How Gamification is Useful in Adult Learning?
There is a secret in teaching and learning world:
What is taught is not what is learnt.
In all learning process, learners are at the center point. Learning take place exclusively through independent acquisition of the learner. There is a theory that shows playing games is a very good method in adult learning.
Constructivism is a theory of knowledge (epistemology) that argues that humans generate knowledge and meaning from an interaction between their experiences and their ideas.
In past centuries constructivist ideas were not widely valued due to the perception that children’s play was seen as aimless and of little importance. Jean Piaget saw play as an important and necessary part of student’s cognitive development and provided scientific evidences for his views.
Knowledge is internalized by learners
Knowledge is internalized by learners. Individuals construct new knowledge from their experiences. When individuals assimilate, they incorporate the new experience into an already existing framework without changing that framework. This may occur when individuals’ experiences are aligned with their internal representations of the world, but may also occur as a failure to change a faulty understanding. Mechanism by which failure leads to learning:
Matching new experiences and reframing our model of way the world works, we learn about our experience of failure or others failure.
Constructivism as a theory describing how learning happens shows Learners construct knowledge out of their experiences. (active learning or learning by doing)
Learner as a unique individual
Social constructivism views each learner as a unique individual with unique needs and backgrounds.
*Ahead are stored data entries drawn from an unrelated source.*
(** C13: the three-color search decides acyclicity.  [detect_needs_cycle]
    always returns; [Ok] means that no job reaches itself through [needs], and
    the witness of an error is a job that does. *)
Theorem detect_needs_cycle_spec edges :
  ∃ r, detect_needs_cycle edges = Some r ∧
    match r with
    | Ok _ => ∀ n, ¬ tc (edge edges) n n
    | Err w => tc (edge edges) w w
    end.
Proof.
  destruct (detect_needs_cycle_cases edges) as ([[]|w] & -> & Hr); (eexists; split; [done|]);
    [|done]. intros n. by apply safe_no_cycle.
Qed.

(** A property of nodes that every node passes on to some dependency. *)
Lemma stuck_cycle edges (P : string → Prop) n :
  P n → (∀ n, P n → ∃ d, edge edges n d ∧ P d) → ∃ w, tc (edge edges) w w.
Proof.
  intros Hn HP. destruct (detect_needs_cycle_cases edges) as ([[]|w] & _ & Hr); [|by exists w].
  exfalso. specialize (Hr n). induction Hr as [n _ IH].
  destruct (HP n Hn) as (d & Hd & HPd). by apply (IH d).
Qed.

(** ** Layers *)

Lemma elem_of_remaining_deps (edges : NeedsGraph) d :
  d ∈ concat ((λ ds : gset string, elements ds) <$>
        (map_to_list ((list_to_set <$> edges) : gmap string (gset string))).*2)
  ↔ ∃ n, edge edges n d.
Proof.
  rewrite elem_of_concat. unfold edge, edges_of. split.
  - intros (ds & (s & -> & ([n s'] & -> & Hn)%list_elem_of_fmap)%list_elem_of_fmap & Hd).
    apply elem_of_map_to_list in Hn. rewrite lookup_fmap in Hn. simpl in Hd.
    destruct (edges !! n) as [ds|] eqn:Hds; [|done]. injection Hn as <-.
    exists n. rewrite Hds. simpl. by rewrite elem_of_elements, elem_of_list_to_set in Hd.
  - intros [n Hn]. destruct (edges !! n) as [ds|] eqn:Hds; [|by apply elem_of_nil in Hn].
    exists (elements (list_to_set ds : gset string)).
    rewrite elem_of_elements, elem_of_list_to_set. split; [|done].
    apply list_elem_of_fmap. eexists. split; [done|]. apply list_elem_of_fmap.
    exists (n, list_to_set ds). split; [done|]. apply elem_of_map_to_list.
    by rewrite lookup_fmap, Hds.
Qed.

Lemma remaining_nodes edges n : is_Some (remaining_of edges !! n) ↔ is_node edges n.
Proof. unfold remaining_of. by rewrite or_insert_keys, elem_of_remaining_deps. Qed.

Lemma remaining_needs edges n d : d ∈ default ∅ (remaining_of edges !! n) ↔ edge edges n d.
Proof.
  unfold remaining_of, edge, edges_of. rewrite foldl_or_insert, lookup_fmap.
  destruct (edges !! n); simpl; [by rewrite elem_of_list_to_set|].
  by case_decide; rewrite elem_of_nil, ?elem_of_empty.
Qed.

(** Every dependency of a node of layer [i] is in an earlier layer. *)
Definition layers_ordered (edges : NeedsGraph) (layers : list (list string)) : Prop :=
  ∀ i layer n d, layers !! i = Some layer → n ∈ layer → edge edges n d →
    ∃ j earlier, j < i ∧ layers !! j = Some earlier ∧ d ∈ earlier.

Record topo_inv (edges : NeedsGraph) (layers : list (list string)) (done : gset string) : Prop := {
  topo_done : ∀ n, n ∈ done ↔ n ∈ concat layers;
  topo_NoDup : NoDup (concat layers);
  topo_nodes : ∀ n, n ∈ concat layers → is_node edges n;
  topo_order : layers_ordered edges layers;
}.

Lemma elem_of_ready edges done n :
  n ∈ ready (remaining_of edges) done ↔
  (n ∉ done) ∧ (∀ d, edge edges n d → d ∈ done) ∧ is_node edges n.
Proof.
  unfold ready. rewrite list_elem_of_filter, elem_of_btree_keys, remaining_nodes.
  assert (default ∅ (remaining_of edges !! n) ⊆ done ↔ ∀ d, edge edges n d → d ∈ done) as ->; [|tauto].
  rewrite elem_of_subseteq. by setoid_rewrite remaining_needs.
Qed.

Lemma topo_inv_step edges layers done layer :
  topo_inv edges layers done → layer = ready (remaining_of edges) done →
  topo_inv edges (layers ++ [layer]) (list_to_set layer ∪ done).
Proof.
  intros [Hdone Hnd Hnodes Hord] Hlayer. pose proof (elem_of_ready edges done) as Hin.
  rewrite <-Hlayer in Hin. split.
  - intros n. rewrite concat_app. simpl. rewrite app_nil_r, elem_of_app, elem_of_union,
      elem_of_list_to_set, Hdone. tauto.
  - rewrite concat_app. simpl. rewrite app_nil_r. apply NoDup_app. split_and!; [done| |].
    + intros n Hn Hl. apply Hin in Hl as [Hl _]. by apply Hl, Hdone.
    + rewrite Hlayer. apply NoDup_filter, NoDup_btree_keys.
  - intros n. rewrite concat_app. simpl. rewrite app_nil_r, elem_of_app.
    intros [?|Hn]; [by apply Hnodes|]. by apply Hin in Hn as (_ & _ & ?).
  - intros i l n d Hi Hn Hd. apply lookup_app_Some in Hi as [Hi|[Hlen Hi]].
    + destruct (Hord i l n d Hi Hn Hd) as (j & e & Hj & He & Hde). exists j, e.
      split_and!; [done| |done]. by apply lookup_app_l_Some.
    + destruct (i - length layers) as [|k] eqn:Hk; [|by destruct k]. simpl in Hi.
      injection Hi as <-. apply Hin in Hn as (_ & Hdeps & _).
      apply Hdeps, Hdone, elem_of_concat in Hd as (e & [j Hj]%list_elem_of_lookup & He).
      exists j, e. split_and!; [|by apply lookup_app_l_Some|done].
      apply lookup_lt_Some in Hj. lia.
Qed.

Lemma topo_inv_size edges layers done :
  topo_inv edges layers done → size done = length (concat layers).
Proof.
  intros [Hdone Hnd _ _]. rewrite <-(size_list_to_set (C := gset string) _ Hnd). f_equal.
  apply leibniz_equiv. intros n. by rewrite elem_of_list_to_set.
Qed.

Lemma size_remaining edges : size (remaining_of edges) = length (btree_keys (remaining_of edges)).
Proof.
  unfold btree_keys. rewrite (merge_sort_Permutation _ _), length_fmap. by rewrite length_map_to_list.
Qed.

(** With no node missing the layers hold all of them. *)
Lemma topo_inv_full edges layers done n :
  topo_inv edges layers done → size (remaining_of edges) <= size done →
  is_node edges n → n ∈ concat layers.
Proof.
  intros Hinv Hsize Hn. rewrite (topo_inv_size _ _ _ Hinv), size_remaining in Hsize.
  apply remaining_nodes, elem_of_btree_keys in Hn.
  assert (concat layers ≡ₚ btree_keys (remaining_of edges)) as ->; [|done].
  apply submseteq_length_Permutation; [|done]. apply NoDup_submseteq; [by destruct Hinv|].
  intros m Hm. apply elem_of_btree_keys, remaining_nodes. by apply (topo_nodes _ _ _ Hinv).
Qed.

Definition topo_post (edges : NeedsGraph) (r : option (list (list string))) : Prop :=
  match r with
  | Some layers =>
      NoDup (concat layers) ∧ (∀ n, n ∈ concat layers ↔ is_node edges n) ∧ layers_ordered edges layers
  | None => ∃ n, tc (edge edges) n n
  end.

Lemma topo_full_post edges layers done :
  topo_inv edges layers done → size (remaining_of edges) <= size done →
  topo_post edges (Some layers).
Proof.
  intros Hinv Hsize. unfold topo_post. split_and!; [by destruct Hinv| |by destruct Hinv].
  intros n. split; [by apply (topo_nodes _ _ _ Hinv)|by eapply topo_inv_full].
Qed.

Lemma topo_stuck edges layers done :
  topo_inv edges layers done → size done < size (remaining_of edges) →
  ready (remaining_of edges) done = [] → ∃ n, tc (edge edges) n n.
Proof.
  intros Hinv Hsize Hready.
  destruct (decide (Forall (λ n, n ∈ done) (btree_keys (remaining_of edges)))) as [Hall|Hex].
  - exfalso. assert (length (btree_keys (remaining_of edges)) <= size done); [|rewrite size_remaining in Hsize; lia].
    rewrite <-(size_list_to_set (C := gset string) _ (NoDup_btree_keys _)).
    apply subseteq_size. intros n Hn%elem_of_list_to_set. by rewrite Forall_forall in Hall; apply Hall.
  - apply not_Forall_Exists, Exists_exists in Hex as (n & Hn & Hnd); [|solve_decision].
    apply elem_of_btree_keys, remaining_nodes in Hn.
    apply (stuck_cycle edges (λ n, (n ∉ done) ∧ is_node edges n) n); [done|].
    intros m [Hm Hnode]. destruct (decide (Forall (λ d, d ∈ done) (edges_of edges m))) as [Hall|Hdep].
    + rewrite Forall_forall in Hall. assert (m ∈ ready (remaining_of edges) done) as Hin
        by by apply elem_of_ready. rewrite Hready in Hin. by apply elem_of_nil in Hin.
    + apply not_Forall_Exists, Exists_exists in Hdep as (d & Hd & Hdd); [|solve_decision].
      exists d. split_and!; [done..|]. right. by exists m.
Qed.

Lemma topo_loop_spec edges fuel layers done :
  topo_inv edges layers done → size (remaining_of edges) - size done <= fuel →
  ∃ r, topo_loop fuel (remaining_of edges) layers done = Some r ∧ topo_post edges r.
Proof.
  revert layers done. induction fuel as [|fuel IH]; intros layers done Hinv Hfuel; cbn [topo_loop];
    (destruct (Nat.ltb_spec (size done) (size (remaining_of edges))) as [Hlt|Hge]; [|
       eexists; split; [reflexivity|by eapply topo_full_post]]); [lia|].
  pose proof (topo_inv_step edges layers done _ Hinv eq_refl) as Hstep.
  pose proof (topo_inv_size _ _ _ Hinv) as Hs. pose proof (topo_inv_size _ _ _ Hstep) as Hs'.
  destruct (ready (remaining_of edges) done) as [|m l] eqn:Hready.
  - eexists. split; [reflexivity|]. exact (topo_stuck edges layers done Hinv Hlt Hready).
  - apply IH; [done|]. rewrite Hs'. rewrite concat_app, length_app. simpl. lia.
Qed.

(** Kahn's layers are a topological order, and they exist unless a cycle
    does.  [topo_layers] always returns; [Some layers] lists every job and
    every dependency exactly once, each one after all of its dependencies, and
    [None] means that some job reaches itself. *)
Theorem topo_layers_spec edges :
  ∃ r, topo_layers edges = Some r ∧
    match r with
    | Some layers =>
        NoDup (concat layers) ∧ (∀ n, n ∈ concat layers ↔ is_node edges n) ∧
        layers_ordered edges layers
    | None => ∃ n, tc (edge edges) n n
    end.
Proof.
  apply topo_loop_spec; [|lia]. split; simpl.
  - intros n. by rewrite elem_of_empty, elem_of_nil.
  - apply NoDup_nil_2.
  - by intros n ?%elem_of_nil.
  - by intros i l n d.
Qed.

(** ** The transitive closure *)

Record closure_inv (edges : NeedsGraph) (roots : list string) (closed : gset string)
    (stack : list string) : Prop := {
  closure_reach : ∀ n, n ∈ closed ∨ n ∈ stack → ∃ r, r ∈ roots ∧ rtc (edge edges) r n;
  closure_roots : ∀ r, r ∈ roots → r ∈ closed ∨ r ∈ stack;
  closure_edges : ∀ n d, n ∈ closed → edge edges n d → d ∈ closed ∨ d ∈ stack;
}.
The learner also seen as complex and multidimensional entity. Wertsch said social constructivism not only acknowledges the uniqueness a complexity of the learner, but actually encourages utility and rewards it as an integral part of the learning process.
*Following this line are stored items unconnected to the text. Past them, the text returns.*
(* ===== verification/Glob.v ===== *)
(** * Glob patterns of trigger filters

    [glob_match], [match_wildcards] and [add_state] of
    [crates/preloop-gha-parser/src/trigger.rs]: a Thompson automaton whose
    live positions advance one character at a time, against an inductive
    definition of what a pattern matches. *)
From S2P Require Export Prelude.

(** [Token] of [trigger.rs]. *)
Inductive GlobToken : Type :=
| GLiteral (c : char)
| GAnyChar
| GStar
| GDoubleStar.

Definition is_star (t : option GlobToken) : bool :=
  match t with Some GStar | Some GDoubleStar => true | _ => false end.

(** Stars pair from the left. *)
Fixpoint tokenize (pattern : list char) : list GlobToken :=
  match pattern with
  | [] => []
  | c :: r =>
      if (c =? ch "*")%N then
        match r with
        | d :: r' => if (d =? ch "*")%N then GDoubleStar :: tokenize r' else GStar :: tokenize r
        | [] => [GStar]
        end
      else if (c =? ch "?")%N then GAnyChar :: tokenize r
      else GLiteral c :: tokenize r
  end.

Section automaton.
Variable tokens : list GlobToken.

(** [seen[state] = generation] marks a state of the set being built; the walk
    passes each index at most once, so it takes at most one step per index. *)
Fixpoint add_state_loop (fuel : nat) (index generation : nat) (seen set : list nat) :
    list nat * list nat :=
  match fuel with
  | O => (seen, set)
  | S fuel =>
      if decide (seen !! index = Some generation) then (seen, set)
      else
        let seen := <[index := generation]> seen in
        let set := set ++ [index] in
        if is_star (tokens !! index) then add_state_loop fuel (S index) generation seen set
        else (seen, set)
  end.

Definition add_state (state generation : nat) (seen set : list nat) : list nat * list nat :=
  add_state_loop (S (length tokens)) state generation seen set.

(** The state one character leads to. *)
Definition step_target (c : char) (state : nat) : option nat :=
  match tokens !! state with
  | Some (GLiteral expected) => if (expected =? c)%N then Some (S state) else None
  | Some GAnyChar => if (c =? ch "/")%N then None else Some (S state)
  | Some GStar => if (c =? ch "/")%N then None else Some state
  | Some GDoubleStar => Some state
  | None => None
  end.

Fixpoint step_states (c : char) (generation : nat) (active : list nat) (seen next : list nat) :
    list nat * list nat :=
  match active with
  | [] => (seen, next)
  | state :: active =>
      match step_target c state with
      | Some target =>
          let '(seen, next) := add_state target generation seen next in
          step_states c generation active seen next
      | None => step_states c generation active seen next
      end
  end.

Fixpoint run_chars (generation : nat) (seen active : list nat) (value : list char) : bool :=
  match value with
  | [] => bool_decide (length tokens ∈ active)
  | c :: value =>
      let generation := S generation in
      let '(seen, next) := step_states c generation active seen [] in
      match next with
      | [] => false
      | _ => run_chars generation seen next value
      end
  end.

End automaton.

Definition match_wildcards (pattern value : list char) : bool :=
  let tokens := tokenize pattern in
  let seen := replicate (S (length tokens)) 0 in
  let '(seen, active) := add_state tokens 0 1 seen [] in
  run_chars tokens 1 seen active value.

Definition is_wildcard (c : char) : bool := ((c =? ch "*") || (c =? ch "?"))%N.

(** The literal text before the first wildcard, and the rest. *)
Fixpoint split_wildcard (pattern : list char) : list char * list char :=
  match pattern with
  | [] => ([], [])
  | c :: r =>
      if is_wildcard c then ([], pattern)
      else let '(lit, rest) := split_wildcard r in (c :: lit, rest)
  end.

Fixpoint strip_chars (prefix cs : list char) : option (list char) :=
  match prefix, cs with
  | [], _ => Some cs
  | p :: prefix, c :: cs => if (p =? c)%N then strip_chars prefix cs else None
  | _ :: _, [] => None
  end.

Definition glob_match_chars (pattern value : list char) : bool :=
  let '(lit, wild) := split_wildcard pattern in
  match strip_chars lit value with
  | None => false
  | Some rest =>
      match wild with
      | [] => bool_decide (rest = [])
      | _ => match_wildcards wild rest
      end
  end.

Definition glob_match (pattern value : string) : bool :=
  glob_match_chars (chars pattern) (chars value).

(** ** What a pattern matches *)

Inductive globs : list GlobToken → list char → Prop :=
| globs_nil : globs [] []
| globs_literal c ts v : globs ts v → globs (GLiteral c :: ts) (c :: v)
| globs_any c ts v : c ≠ ch "/" → globs ts v → globs (GAnyChar :: ts) (c :: v)
| globs_star_end ts v : globs ts v → globs (GStar :: ts) v
| globs_star c ts v : c ≠ ch "/" → globs (GStar :: ts) v → globs (GStar :: ts) (c :: v)
| globs_double_end ts v : globs ts v → globs (GDoubleStar :: ts) v
| globs_double c ts v : globs (GDoubleStar :: ts) v → globs (GDoubleStar :: ts) (c :: v).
The importance of background and culture of the learner
Social constructivism encourages the learner to find his or her version of the truth, influenced by his or her background and culture. Historical developments and symbol systems, such as language, logic and mathematical systems are inherited by the learners as a member of a particular culture and these are learned throughout the learners life.
Young children develop their thinking abilities by interacting with other children, adults and physical world. From the social constructivism viewpoint, it is important to take into account the background and culture of the learners throughout the learning process. Wertsch mentioned this background also helps to shape the knowledge and learners create, discover and attain the truth in the learning process.
Glasersfield argued that the responsibility of learning should reside increasingly with the learner. Social constructivism emphasizes the importance of the learners being actively involved in the learning process, unlike previous educational viewpoints where the responsibility rested with the instructor to teach and where the learner played a passive receptive role.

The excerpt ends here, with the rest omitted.